I ignore who designed the Union Jack, probably a ginger beard Norman who guised his serfdom as towers and queens to play chess. What I am sure is he had intuitive notions of marketing. The strident colours of the British flags create a nice and notorious contrast with the Antarctic backdrop and seem to hypnotize the gentoo penguin colony nestling around. 


Image of Port Lockroy with penguins nestling around. The sober timber construction is absolutely English style...

The four ladies’s mission within Port Lockroy goes beyond restoring and preserving infrastructure, they are forced to live within the comfort standards of the 1940s, as they are not allowed to modify anything. Therefore they live without internet, computers or TV. Their only link to the outside world is a satellite telephone for emergencies. While we can arguably understand this, it’s harder to guess why they even lack central heating or showers. In the absence of this basics the girls resource to have shower onboard the cruises that every other day visit the base. Some cruise ships also provide them with fresh vegetables.

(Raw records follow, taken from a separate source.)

(** When the labels add a tag, the FILTER afterwards is not the placeholder
    alone. *)
Lemma reclassify_record_filter_not_PASS (record : VariantRecord)
    (reclass plus_samples : list string) :
  adds_tag reclass →
  filter (reclassify_record record reclass plus_samples) ≠ {[ "PASS" ]}.
Proof.
  intros Hadds Heq.
  assert (∃ tag, triggered reclass tag) as [tag Htag].
  { unfold triggered. destruct Hadds as [?|[?|?]]; eexists; split; eauto. }
  assert (tag ∈ filter (reclassify_record record reclass plus_samples)) as Hin
    by (apply reclassify_record_filter; by left).
  rewrite Heq in Hin. apply elem_of_singleton in Hin as ->.
  destruct Htag as [_ [?|[?|?]]]; done.
Qed.

(** X1. Reclassifying a reclassified record again, with the same labels and
    roster, changes nothing. *)
Theorem reclassify_record_idempotent (record : VariantRecord)
    (reclass plus_samples : list string) :
  reclassify_record (reclassify_record record reclass plus_samples)
    reclass plus_samples
  = reclassify_record record reclass plus_samples.
Proof.
  apply record_eq_origin.
  - apply reclassify_record_origin.
  - apply set_eq. intros tag.
    rewrite (reclassify_record_filter (reclassify_record _ _ _)). split.
    + intros [Htag|[Htag _]]; [|done]. apply reclassify_record_filter. by left.
    + intros Htag. right. split; [done|]. intros [Heq Hadds].
      by apply (reclassify_record_filter_not_PASS record reclass plus_samples).
  - apply map_eq. intros key. rewrite !reclassify_record_info.
    by destruct (_ && _).
  - intros s. rewrite !reclassify_record_lookup.
    destruct (samples record !! s) as [smp|]; [|done].
    cbn [fmap option_fmap option_map].
    destruct (nulled reclass plus_samples s); [|done].
    by rewrite null_GT_idemp.
Qed.

Lemma py_in_agree (x : string) (l1 l2 : list string) :
  (x ∈ l1 ↔ x ∈ l2) → py_in x l1 = py_in x l2.
Proof. intros Hiff. unfold py_in. by apply bool_decide_ext. Qed.

(** X2. The result depends on the labels only through which of the five
    recognised labels are present, and on the roster only through which of
    the record's samples it holds: order, repetitions, other labels and
    other roster names make no difference. *)
Theorem reclassify_record_membership (record : VariantRecord)
    (reclass1 reclass2 plus_samples1 plus_samples2 : list string) :
  Forall (λ label, label ∈ reclass1 ↔ label ∈ reclass2) recognised →
  Forall (λ s, s ∈ plus_samples1 ↔ s ∈ plus_samples2) (keys (samples record)) →
  reclassify_record record reclass1 plus_samples1
  = reclassify_record record reclass2 plus_samples2.
Proof.
  intros Hlabels Hroster.
  assert (∀ label, label ∈ recognised →
            py_in label reclass1 = py_in label reclass2) as Hin.
  { intros label Hl. apply py_in_agree. by eapply Forall_forall in Hlabels. }
  assert (py_in "PCRPLUS_ENRICHED" reclass1 = py_in "PCRPLUS_ENRICHED" reclass2)
    as He by (apply Hin; unfold recognised; set_solver).
  assert (py_in "PCRPLUS_DEPLETED" reclass1 = py_in "PCRPLUS_DEPLETED" reclass2)
    as Hd by (apply Hin; unfold recognised; set_solver).
  assert (py_in "VARIABLE_ACROSS_BATCHES" reclass1
          = py_in "VARIABLE_ACROSS_BATCHES" reclass2)
    as Hv by (apply Hin; unfold recognised; set_solver).
  assert (py_in "UNSTABLE_AF_PCRPLUS" reclass1
          = py_in "UNSTABLE_AF_PCRPLUS" reclass2)
    as Hu by (apply Hin; unfold recognised; set_solver).
  assert (py_in "UNSTABLE_AF_PCRMINUS" reclass1
          = py_in "UNSTABLE_AF_PCRMINUS" reclass2)
    as Hm by (apply Hin; unfold recognised; set_solver).
  apply record_eq_origin.
  - by rewrite !reclassify_record_origin.
  - unfold reclassify_record.
    destruct (null_genotypes_fixed reclass1 plus_samples1 (annotate reclass1 record))
      as (_ & _ & _ & _ & _ & -> & _).
    destruct (null_genotypes_fixed reclass2 plus_samples2 (annotate reclass2 record))
      as (_ & _ & _ & _ & _ & -> & _).
    unfold annotate. by rewrite He, Hd, Hv, Hu, Hm.
  - unfold reclassify_record.
    destruct (null_genotypes_fixed reclass1 plus_samples1 (annotate reclass1 record))
      as (_ & _ & _ & _ & _ & _ & ->).
    destruct (null_genotypes_fixed reclass2 plus_samples2 (annotate reclass2 record))
      as (_ & _ & _ & _ & _ & _ & ->).
    unfold annotate. by rewrite He, Hd, Hv, Hu, Hm.
  - intros s. rewrite !reclassify_record_lookup.
    destruct (samples record !! s) as [smp|] eqn:Hs; [|done].
    cbn [fmap option_fmap option_map]. unfold nulled.
    rewrite He, Hd, Hu, Hm.
    assert (py_in s plus_samples1 = py_in s plus_samples2) as ->; [|done].
    apply py_in_agree. eapply Forall_forall in Hroster; [done|].
    apply elem_of_keys. by eexists.
Qed.

(** A run of X2 on [varA]: repeated and unknown labels, a repeated roster
    name and a roster name that is no sample of the record. *)
Lemma reclassify_record_membership_witness :
  reclassify_record varA
    ["NOT_A_LABEL"; "PCRPLUS_DEPLETED"; "PCRPLUS_ENRICHED"; "PCRPLUS_DEPLETED"]
    ["S2"; "S2"; "S9"]
  = reclassify_record varA ["PCRPLUS_ENRICHED"; "PCRPLUS_DEPLETED"] ["S2"].
Proof.
  apply reclassify_record_membership.
  - apply (bool_decide_unpack _). vm_compute. exact I.
  - apply (bool_decide_unpack _). vm_compute. exact I.
Defined.

Lemma record_eta (record : VariantRecord) :
  mkRecord (chrom record) (pos record) (id record) (ref record) (alts record)
    (filter record) (info record) (samples record) = record.
Proof. by destruct record. Qed.

(** X3. Labels that are none of the five recognised ones do nothing: the
    record comes back as it was, whatever the roster. *)
Theorem unrecognised_labels_ignored (record : VariantRecord)
    (reclass plus_samples : list string) :
  Forall (λ label, label ∉ reclass) recognised →
  reclassify_record record reclass plus_samples = record.
Proof.
  intros Hnone.
  assert (∀ label, label ∈ recognised → py_in label reclass = false) as Hin.
  { intros label Hl. apply py_in_false. by eapply Forall_forall in Hnone. }
  unfold reclassify_record, null_genotypes, annotate.
  rewrite !Hin by (unfold recognised; set_solver). done.
Qed.

(** A run of X3 on [varA]. *)
Lemma unrecognised_labels_ignored_witness :
  reclassify_record varA ["PCRPLUS_ENRICHED "; "pcrplus_depleted"] ["S1"] = varA.
Proof.
  apply unrecognised_labels_ignored.
  apply (bool_decide_unpack _). vm_compute. exact I.
Defined.

(** X4. The rule table keeps its columns apart.  Without the labels
    [PCRPLUS_DEPLETED] and [UNSTABLE_AF_PCRPLUS] the INFO map is as before;
    without [PCRPLUS_ENRICHED], [VARIABLE_ACROSS_BATCHES] and
    [UNSTABLE_AF_PCRMINUS] the FILTER set is as before.  A flag whose label
    is present is [True] afterwards, whatever value the key had, and no key
    leaves INFO. *)
Theorem annotation_columns (record : VariantRecord)
    (reclass plus_samples : list string) :
  let record' := reclassify_record record reclass plus_samples in
  ("PCRPLUS_DEPLETED" ∉ reclass → "UNSTABLE_AF_PCRPLUS" ∉ reclass →
     info record' = info record)
  ∧ ("PCRPLUS_ENRICHED" ∉ reclass → "VARIABLE_ACROSS_BATCHES" ∉ reclass →
     "UNSTABLE_AF_PCRMINUS" ∉ reclass → filter record' = filter record)
  ∧ (∀ key, key = "PCRPLUS_DEPLETED" ∨ key = "UNSTABLE_AF_PCRPLUS" →
       key ∈ reclass → info record' !! key = Some (VBool true))
  ∧ dom (info record) ⊆ dom (info record').
Proof.
  intros record'. subst record'. split; [|split; [|split]].
  - intros Hd Hu. apply map_eq. intros key. rewrite reclassify_record_info.
    destruct (bool_decide _) eqn:Hkey; [|done].
    apply bool_decide_eq_true in Hkey as [->| ->]; cbn [andb];
      by rewrite (proj2 (py_in_false _ _)).
  - intros He Hv Hm. apply set_eq. intros tag.
    rewrite reclassify_record_filter. unfold triggered, adds_tag. split.
    + intros [[Hin Htag]|[? _]]; [|done].
      destruct Htag as [Heq|[Heq|Heq]]; rewrite Heq in Hin; done.
    + intros Htag. right. split; [done|]. intros [_ [?|[?|?]]]; done.
  - intros key Hkey Hin. rewrite reclassify_record_info.
    rewrite bool_decide_eq_true_2 by done.
    by rewrite (proj2 (py_in_true _ _) Hin).
  - intros key. rewrite !elem_of_dom, reclassify_record_info.
    by destruct (_ && _).
Qed.
(** * TabCap: the tab-limit background script, embedded and verified

    A shallow embedding of the extension's background script
    (the tab accountant, the enforcement handlers, the stats store, the
    corral and the inactivity pass) together with the properties the
    specification states about them.

    Modelling conventions.
    - JavaScript numbers that hold counts, identifiers and timestamps are
      integers ([Z]); array lengths are [Z.of_nat (List.length _)].
    - JavaScript strings are [string]; [toLowerCase] is modelled on the
      ASCII letters.
    - A value that may be [undefined]/[null] is an [option].
    - [Map] and [Set] objects of the script are [gmap] and [gset].
    - The browser is a record (open tabs, stored keys, next tab id); every
      call the script makes on it is appended to a trace, so that "no tab
      was closed", "nothing was written" are statements about the trace.
    - A handler runs from its first to its last statement on one world; the
      interleaving of two handlers at an [await] is not modelled.
    - [tabs.remove] and [tabs.get] reject exactly when the tab is not open;
      storage calls and [tabs.create] resolve.
    - [new URL(_).hostname] belongs to the host: it is a parameter of the
      development (class [UrlParser]). *)

From stdpp Require Import gmap strings list sorting.
From Stdlib Require Import ZArith Ascii String Lia.

Local Open Scope Z_scope.

(** ** Strings as the script uses them *)

Module JsString.

(** [s.startsWith(p)] *)
Definition startsWith (s p : string) : bool := String.prefix p s.

(** [s.slice(n)]: the string without its first [n] characters. *)
Fixpoint slice (n : nat) (s : string) : string :=
  match n, s with
  | O, _ => s
  | S _, EmptyString => EmptyString
  | S n', String _ s' => slice n' s'
  end.

(** [s.endsWith(x)]: the last [length x] characters of [s] are [x]. *)
Definition endsWith (s x : string) : bool :=
  (String.length x <=? String.length s)%nat
  && String.eqb (slice (String.length s - String.length x) s) x.

Definition lower_ascii (c : ascii) : ascii :=
  let n := nat_of_ascii c in
  if ((65 <=? n) && (n <=? 90))%nat then ascii_of_nat (n + 32) else c.

(** [s.toLowerCase()] on ASCII. *)
Fixpoint toLowerCase (s : string) : string :=
  match s with
  | EmptyString => EmptyString
  | String c s' => String (lower_ascii c) (toLowerCase s')
  end.

(** [s.replace(/^www\./, "")] *)
Definition strip_www (s : string) : string :=
  if startsWith s "www." then slice 4 s else s.

(** "falsy" test on an optional string: [!s]. *)
Definition falsy (s : option string) : bool :=
  match s with
  | None => true
  | Some u => String.eqb u ""
  end.

(** [s || d] on an optional string. *)
Definition or_else (s : option string) (d : string) : string :=
  match s with
  | None => d
  | Some u => if String.eqb u "" then d else u
  end.

End JsString.

Import JsString.

(** ** The host's URL parser *)

(** [url_hostname u] is [Some h] when [new URL(u)] succeeds with
    [hostname] [h], and [None] when the constructor throws. *)
Class UrlParser := url_hostname : string -> option string.

(** A small reference parser, used to run the definitions on examples:
    [scheme://host] followed by the end of the string or one of [/ ? # :].
    The theorems below hold for every parser. *)
Module SimpleUrl.
(** * MilkWidgetCore: colour grammar, style merging, markup roots and
      widget animations

    A shallow embedding of the configuration core of MilkWidgetCore
    (Types.h, Utils.cpp, CSSParser.cpp, XMLParser.cpp, Widget.cpp,
    Widgets.cpp, Application.cpp) with the properties stated about it.

    Conventions.
    - A [QString] is the list of its characters; only Latin-1 code units
      occur in the modelled inputs.
    - A C++ [int] is a [Z]; the conversions that can overflow say so.
    - A C++ [double] is a [spec_float] of the binary64 format
      (precision 53, maximal exponent 1024) with the operations of
      [SpecFloat].
    - Qt functions the sources call ([QString], [QColor], [qBound],
      [QPropertyAnimation], the place the XML reader reports) are
      written out after the Qt sources and documentation; each says
      which Qt function it stands for. *)

From Stdlib Require Import ZArith List Bool Ascii String Lia.
From Stdlib Require Import Floats.SpecFloat.
From stdpp Require Import base gmap strings.
Import ListNotations.

Local Open Scope Z_scope.
Local Set Warnings "-register-all".

(* ===================================================================== *)
(** * QString                                                             *)
(* ===================================================================== *)

Module QStr.

Definition QString := list ascii.

(** A string literal of the source. *)
Definition qs (s : string) : QString := list_ascii_of_string s.

Definition code (c : ascii) : Z := Z.of_nat (nat_of_ascii c).

Definition chr (n : Z) : ascii := ascii_of_nat (Z.to_nat n).

Definition eqc (a b : ascii) : bool := Ascii.eqb a b.

Fixpoint eqs (a b : QString) : bool :=
  match a, b with
  | [], [] => true
  | x :: a', y :: b' => eqc x y && eqs a' b'
  | _, _ => false
  end.

(** [QChar::isSpace]: tab .. carriage return, space, NEL and the
    no-break space. *)
Definition isSpace (c : ascii) : bool :=
  let n := code c in
  (n =? 32) || ((9 <=? n) && (n <=? 13)) || (n =? 133) || (n =? 160).

(** [QChar::isDigit] on the Latin-1 range. *)
Definition isDigit (c : ascii) : bool :=
  let n := code c in (48 <=? n) && (n <=? 57).

(** [QChar::toLower] on the Latin-1 range. *)
Definition lowerc (c : ascii) : ascii :=
  let n := code c in
  if (65 <=? n) && (n <=? 90) then chr (n + 32)
  else if (192 <=? n) && (n <=? 222) && negb (n =? 215) then chr (n + 32)
  else c.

Laura and I take the opportunity to send a few postcards from her Majesty’s Post Office in Port Lockroy. Each stamp boasts the legend of “British Antarctic Territory”. We tell the girls that the Ukrainians at Vernadsky base have their own bar, and indeed pour free drinks to those female tourists willing to leave their bras as souvenirs. On listening ours story the girls deeply regret having the exact number of bras they need but mentally evaluate the possibility of having some cheap ones shipped from Ushuaia, and then forwarded to Vernadsky in exchange for some vodka. So here we are, contributing to international commercial links within Antarctica.


Our ship with the amazing setting of Antarctic glaciars...

The ice universe around Neko Harbour was the setting of anew zodiac cruise. Here we even see an iced triumphal arch, among many other weird shapes ice can come up with.

OK, this picture proves it. We can’t denied having started a snow battle that promptly sprawled to other zodiacs leaving just a couple of hardliner expedition leaders lecturing on the penguins reproduction cycles as we had fun.

Penguins rocket by in their favourite environment. They are far less clumsy in the water than on land.

We feel incredibly lucky to be able to touch this pristine landscape with our souls. On few occasions the intense solitude and beauty of a landscape has moved me to cry. And this has been one.